金銭目的ではなく、システムや組織そのものを機能不全に追い込むことを目的とした攻撃です。国家支援型の攻撃グループやハクティビスト(政治的動機を持つハッカー)が行うケースが多く見られます。

  • ディスクの消去(ワイパーマルウェア)
  • 重要インフラ(電力・水道・医療)への妨害
  • データベースの削除・改ざん

4. 踏み台攻撃(Pivot Attack)

侵害した組織をそのまま別の標的への攻撃拠点として使う手法です。信頼関係のあるサプライヤーやパートナー企業を経由することで、本来の標的のセキュリティをすり抜けます。自社が「加害者側」になってしまうリスクがある点で、特に注意が必要です。

5. 長期潜伏・スパイ活動(Espionage)

国家支援型の高度な攻撃者(APTグループ)に多いパターンです。すぐに行動せず、数か月〜数年にわたって潜伏しながら情報を収集し続けます。発見が非常に難しく、気づいたときには膨大な情報が流出している状態になっていることが多いです。


ラテラルムーブメント:目的達成の前段階

目的達成フェーズで見落とされがちな重要な概念が**ラテラルムーブメント(横展開)**です。最初の侵入ポイントが目的のデータや権限を持つとは限らないため、攻撃者は内部ネットワークを横断して足場を広げます。

最初の侵入(一般社員のPC)
         ↓
パスワードハッシュを盗みIT部門のサーバーへ移動
         ↓
ドメインコントローラーを掌握(管理者権限を奪取)
         ↓
全社ファイルサーバー・バックアップにアクセス可能に
         ↓
目的達成(全社データの暗号化・窃取)

ラテラルムーブメントで使われる主な技術には次のようなものがあります。

技術名内容
Pass the Hash盗んだパスワードのハッシュ値をそのまま認証に使う
KerberoastingActive Directoryの認証チケットを奪取・解析する
Living off the LandPSExec・WMIなど正規ツールを悪用して横移動する
認証情報ダンプメモリからパスワードを直接抜き出す(例:Mimikatz)

防御のポイント

このフェーズへの対策は「被害を防ぐ」から「被害を最小化・早期収束する」に主眼が移ります。

ラテラルムーブメントを阻止する

  • ネットワークセグメンテーション:部門ごと・システムごとにネットワークを分割し、横展開の範囲を制限する
  • 特権アクセス管理(PAM):管理者権限の使用を最小化し、使用時には厳格に記録・監視する
  • 認証情報の保護:パスワードの使い回しを禁止し、特権アカウントには専用端末を用意する

データ持ち出しを検知・阻止する

  • DLP(データ損失防止)ツール:機密データの外部送信をリアルタイムで検知・ブロックする
  • 異常な通信量の監視:短時間に大量のデータが外部に送られていないかを監視する
  • 重要データの暗号化:持ち出されても内容を読めない状態にしておく

バックアップと復旧計画

ランサムウェア対策として最も根本的な備えです。

  • 3-2-1ルールの実践:3か所にコピー、2種類の媒体、1か所はオフライン保管
  • バックアップのネットワーク隔離:攻撃者がバックアップも暗号化できないよう物理的に切り離す
  • 定期的な復旧訓練:バックアップが実際に使えるか定期的に検証する

インシデントレスポンス計画の整備

  • 発見から封じ込めまでの手順を事前に文書化しておく
  • CSIRT(コンピュータセキュリティインシデント対応チーム)を組織する
  • 外部のインシデント対応専門会社との契約を事前に結んでおく

発覚した場合の「初動72時間」

目的達成フェーズで被害が発覚した場合、最初の72時間の対応が被害の拡大を大きく左右します。
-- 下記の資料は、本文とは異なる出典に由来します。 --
Lemma fill_defaults_default (fs : list field) (d d' : gmap string pyval)
    (f : field) :
  NoDup (f_name <$> fs) →
  fill_defaults fs d = Some d' → f ∈ fs → d !! f_name f = None →
  d' !! f_name f = f_default f ∧ is_Some (f_default f).
Proof.
  revert d. induction fs as [|f0 fs IH]; intros d Hnd Hf Hin Hk; cbn in Hf.
  - by apply elem_of_nil in Hin.
  - apply NoDup_cons in Hnd as [Hnotin Hnd].
    apply elem_of_cons in Hin as [->|Hin].
    + rewrite Hk in Hf. destruct (f_default f0) as [v0|]; [|done].
      split; [|by eexists]. eapply fill_defaults_keeps; [exact Hf|].
      apply lookup_insert_eq.
    + assert (f_name f0 ≠ f_name f) as Hne.
      { intros Heq. apply Hnotin. rewrite Heq. apply list_elem_of_fmap. eauto. }
      destruct (d !! f_name f0) eqn:Ef; [by eapply IH|].
      destruct (f_default f0) as [v0|]; [|done].
      eapply IH; [done|exact Hf|done|]. by rewrite lookup_insert_ne.
Qed.

Lemma fill_defaults_dom (fs : list field) (d d' : gmap string pyval)
    (k : string) :
  fill_defaults fs d = Some d' → is_Some (d' !! k) →
  is_Some (d !! k) ∨ k ∈ f_name <$> fs.
Proof.
  revert d. induction fs as [|f fs IH]; intros d Hf Hk; cbn in Hf.
  - injection Hf as <-. by left.
  - cbn. rewrite elem_of_cons.
    destruct (d !! f_name f) eqn:Ef.
    + destruct (IH _ Hf Hk); auto.
    + destruct (f_default f) as [v0|]; [|done].
      destruct (IH _ Hf Hk) as [Hi|Hi]; [|auto].
      apply lookup_insert_is_Some in Hi as [->|[_ Hi]]; auto.
Qed.

Lemma fill_defaults_Some (fs : list field) (d : gmap string pyval) :
  (∀ f, f ∈ fs → d !! f_name f = None → is_Some (f_default f)) →
  is_Some (fill_defaults fs d).
Proof.
  revert d. induction fs as [|f fs IH]; intros d H; cbn; [by eexists|].
  destruct (d !! f_name f) eqn:Ef.
  - apply IH. intros f' Hin. apply H. by apply elem_of_cons; right.
  - destruct (H f) as [v0 Hv0]; [by apply elem_of_cons; left|done|].
    rewrite Hv0. apply IH. intros f' Hin Hn. apply H.
    + by apply elem_of_cons; right.
    + destruct (decide (f_name f = f_name f')) as [Heq|Hne]; [congruence|].
      by rewrite lookup_insert_ne in Hn.
Qed.

Lemma names_take_drop_disjoint (fs : list field) (n : nat) (k : string) :
  NoDup (f_name <$> fs) →
  k ∈ f_name <$> take n fs → k ∈ f_name <$> drop n fs → False.
Proof.
  intros Hnd Ht Hd. rewrite <- (take_drop n fs), fmap_app in Hnd.
  apply NoDup_app in Hnd as (_ & Hdisj & _). by eapply Hdisj.
Qed.

Lemma names_take_or_drop (fs : list field) (n : nat) (f : field) :
  f ∈ fs → f ∈ take n fs ∨ f ∈ drop n fs.
Proof. rewrite <- (take_drop n fs) at 1. apply elem_of_app. Qed.

Lemma lookup_drop_elem (fs : list field) (n i : nat) (f : field) :
  fs !! i = Some f → (n ≤ i)%nat → f ∈ drop n fs.
Proof.
  intros Hf Hle. apply list_elem_of_lookup. exists (i - n)%nat.
  rewrite lookup_drop. by replace (n + (i - n))%nat with i by lia.
Qed.
Lemma typing_a_code_ends_on_last_slot_witness :
  focus (run (typing 0 (js "4071"))
           {| slots := [[]; []; []; []]; focus := Some 0 |}) = Some 3.
Proof.
  refine (f_equal focus (@typing_a_code_ends_on_last_slot (js "4071")
            {| slots := [[]; []; []; []]; focus := Some 0 |} _)).
  reflexivity.
Defined.

Lemma erasing_walks_back (k : nat) (st : otp) :
  k < length (slots st) ->
  (forall i, 1 <= i <= k -> nth_error (slots st) i = Some []) ->
  run (erasing k) st =
    match k with
    | O => st
    | S _ => {| slots := slots st; focus := Some 0 |}
    end.
Proof.
  revert st. induction k as [|k IH]; intros st Hk Hempty; [reflexivity|].
  unfold run. cbn [erasing fold_left step].
  unfold on_keydown. rewrite (Hempty (S k)) by lia.
  rewrite js_eqb_refl. cbn [andb Nat.ltb Nat.leb]. unfold focus_on.
  change (S k - 1) with (k - 0). rewrite Nat.sub_0_r.
  unfold run in IH. rewrite IH; cbn [slots]; [|lia|intros; apply Hempty; lia].
  destruct k; reflexivity.
Qed.

(** X19. With the inputs 1 to [k] empty, Backspace pressed in the input
    [k] and then in each input before it, down to the second, walks the
    focus back to the first input and changes no value; Backspace in the
    first input moves nothing. *)
Theorem backspace_retreats_to_first_slot (k : nat) (st : otp) :
  1 <= k < length (slots st) ->
  (forall i, 1 <= i <= k -> nth_error (slots st) i = Some []) ->
  run (erasing k) st = {| slots := slots st; focus := Some 0 |} /\
  on_keydown 0 Backspace st = st.
Proof.
  intros [Hk1 Hk] Hempty. split.
  - rewrite erasing_walks_back by assumption.
    destruct k; [lia | reflexivity].
  - unfold on_keydown. destruct (nth_error (slots st) 0); [|reflexivity].
    now destruct (js_eqb Backspace Backspace && _).
Qed.

Lemma backspace_retreats_to_first_slot_witness :
  focus (run (erasing 3)
           {| slots := [js "4"; []; []; []]; focus := Some 3 |}) = Some 0.
Proof.
  refine (f_equal focus (proj1 (@backspace_retreats_to_first_slot 3
            {| slots := [js "4"; []; []; []]; focus := Some 3 |} _ _))).
  - simpl. lia.
  - intros [|[|[|[|i]]]] Hi; try reflexivity; lia.
Defined.

End OtpFacts.

(** ** The page-load handler *)

Section PageLoadFacts.

Import Countdown TimerSeed PageLoad.

Lemma focus_forms_app k a b act :
  focus_forms k (a ++ b) act
    = focus_forms (k + length a) b (focus_forms k a act).
Proof.
  revert k act. induction a as [|f a IH]; intros k act; cbn [app length].
  - now rewrite Nat.add_0_r.
  - cbn [focus_forms]. rewrite IH. f_equal. lia.
Qed.

Lemma focus_forms_skip k forms act :
  (forall f, In f forms -> takes_focus f = false) ->
  focus_forms k forms act = act.
Proof.
  revert k act. induction forms as [|f forms IH]; intros k act H.
  - reflexivity.
  - cbn [focus_forms].
    assert (Hf : takes_focus f = false) by (apply H; now left).
    unfold takes_focus in Hf.
    destruct (first_input f) as [j|];
      [destruct (nth_error f j) as [i|]; [rewrite Hf|]|];
      apply IH; intros g Hg; apply H; now right.
Qed.

(** X20. When the page loads, the focus ends on the first input that
    is not hidden of the last form that has one accepting focus, not of
    the first such form; when no form has one the focus stays where it
    was. *)
Theorem autofocus_lands_in_last_form
    (forms : list (list input)) (act : option (nat * nat)) :
  (forall pre form post j i,
     forms = pre ++ form :: post ->
     first_input form = Some j -> nth_error form j = Some i ->
     focusable i = true ->
     (forall f, In f post -> takes_focus f = false) ->
     autofocus forms act = Some (length pre, j)) /\
  ((forall f, In f forms -> takes_focus f = false) ->
   autofocus forms act = act).
Proof.
  unfold autofocus. split.
  - intros pre form post j i -> Hj Hi Hfoc Hpost.
    rewrite focus_forms_app.
    cbn [focus_forms]. rewrite Hj, Hi, Hfoc.
    now apply focus_forms_skip.
  - apply focus_forms_skip.
Qed.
発覚直後    → 感染端末のネットワーク切断・封じ込め
数時間以内  → 経営層・法務・広報への報告
24時間以内  → 侵害範囲の特定・証拠保全(ログの保護)
48時間以内  → 当局・監督機関への報告(法的義務がある場合)
72時間以内  → 影響を受けた取引先・顧客への通知開始

証拠保全を怠ると、後の原因究明や法的手続きが困難になります。「まず直す」より「まず記録する」が鉄則です。